Open Government Partnership Steering Committee

To whom it may concern,

As Mayor of the Autonomous City of Buenos Aires, I hereby declare our intention of joining the Subnational Government Pilot Program, promoted by the Open Government Partnership.

Open Data and Open Government guarantee accountability and transparency. They are essential for improving the lives of our citizens as we believe only an informed society can help us do our job more efficiently.

In order to encourage high standards of public values, the Buenos Aires City Government has been including these principles as part of its policies for a long time. The results achieved so far place us as a leader in Latin America on this topic. As such, we believe the City of Buenos Aires is an ideal candidate for the program's pioneer tier.

Buenos Aires has clearly implemented policies that follow the standards set by the Open Government Declaration. The promotion of transparency and public accountability is exemplified in Buenos Aires Data, an open platform developed to share governmental information. In a digital, standard and structured format, this platform aggregates information from more than 75 agencies with 170 datasets and 600 resources.

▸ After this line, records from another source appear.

Record Common := MkCommon {
  c_name : string; c_storageGiB : Z; c_cpuMillis : Z; c_memoryMiB : Z;
  c_exposure : Exposure; c_desiredState : DesiredState; c_deletionPolicy : DeletionPolicy }.

(** [readOnly] is a field of the Go schema only. *)
Record InstanceInput := MkInput {
  in_template : Template; in_name : string; in_storageGiB : Z; in_cpuMillis : Z;
  in_memoryMiB : Z; in_exposure : Exposure; in_desiredState : DesiredState;
  in_deletionPolicy : DeletionPolicy; in_cacheGiB : Z; in_readOnly : option bool }.

#[export] Instance InstanceInput_eq_dec : EqDecision InstanceInput.
Proof. solve_decision. Defined.

Definition common_keys : list string :=
  ["name"; "storageGiB"; "cpuMillis"; "memoryMiB"; "exposure"; "desiredState"; "deletionPolicy"].

Definition commonInput (fs : list (string * json)) : option Common :=
  name ← required (z_trimmed 1 100) (field "name" fs);
  storageGiB ← required (z_int 2 1048576) (field "storageGiB" fs);
  cpuMillis ← defaulted 500 (z_int 100 64000) (field "cpuMillis" fs);
  memoryMiB ← defaulted 512 (z_int 128 262144) (field "memoryMiB" fs);
  exposure ← defaulted ClusterInternal (z_enum [ClusterInternal; Gateway] exposure_str) (field "exposure" fs);
  desiredState ← defaulted Running (z_enum [Running; Suspended] desiredState_str) (field "desiredState" fs);
  deletionPolicy ← defaulted Retain (z_enum [Retain; Delete] deletionPolicy_str) (field "deletionPolicy" fs);
  Some (MkCommon name storageGiB cpuMillis memoryMiB exposure desiredState deletionPolicy).

(** [commonInput.extend({ template, cacheGiB, ...extra })], the object being
    strict; [mk] assembles the typed value. *)
Definition extended (extra : list string) (template : option json → option Template)
    (cacheGiB : json → option Z) (readOnly : option json → option (option bool))
    (j : json) : option InstanceInput :=
  match j with
  | JObj fs =>
      if only_keys (common_keys ++ ["template"; "cacheGiB"] ++ extra) fs then
        c ← commonInput fs;
        t ← template (field "template" fs);
        cache ← required cacheGiB (field "cacheGiB" fs);
        ro ← readOnly (field "readOnly" fs);
        Some (MkInput t (c_name c) (c_storageGiB c) (c_cpuMillis c) (c_memoryMiB c)
                (c_exposure c) (c_desiredState c) (c_deletionPolicy c) cache ro)
      else None
  | _ => None
  end.

Definition z_template (t : Template) : json → option Template := z_enum [t] template_str.
Definition no_readOnly (_ : option json) : option (option bool) := Some None.
(** [.refine(x => x.cacheGiB < x.storageGiB)] *)
Definition leaves_space (o : option InstanceInput) : option InstanceInput :=
  i ← o; if in_cacheGiB i <? in_storageGiB i then Some i else None.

Buenos Aires is committed to developing citizenship initiatives and working in partnership with NGO's. The Undersecretary of Smart City has promoted the co creation of over 40 projects that provide innovative solutions to public issues. In cooperation with the NGO Huésped we co-created #DONDE (#WHERE), an open source application that allows geo-localization of free HIV testing sites and condoms distribution centers. The application "Ayuda me perdí” (Help mel I'm lost) was developed with the NGO DISCAR to help people with intellectual disabilities move through the city with autonomy. In a partnership between Google Inc. and the Ministry of Transport, we developed a dashboard to help users find transportation links. We take online data from more than 1100 virtual sensors and match it with Google Transit API, allowing users to make real time transport decisions.

Furthermore, in collaboration with "Democracia en Red", we developed the website Ciudad Abierta. It is based on DemocracyOS and seeks to connect people, inspire ideas and accelerate projects that create new solutions for the City. In fact, we are now inviting students, entrepreneurs, NGO’s and governmental teams to participate in a hackaton in June. Its four key themes will be: Social Development, Sustainable Development, Transportation and innovation.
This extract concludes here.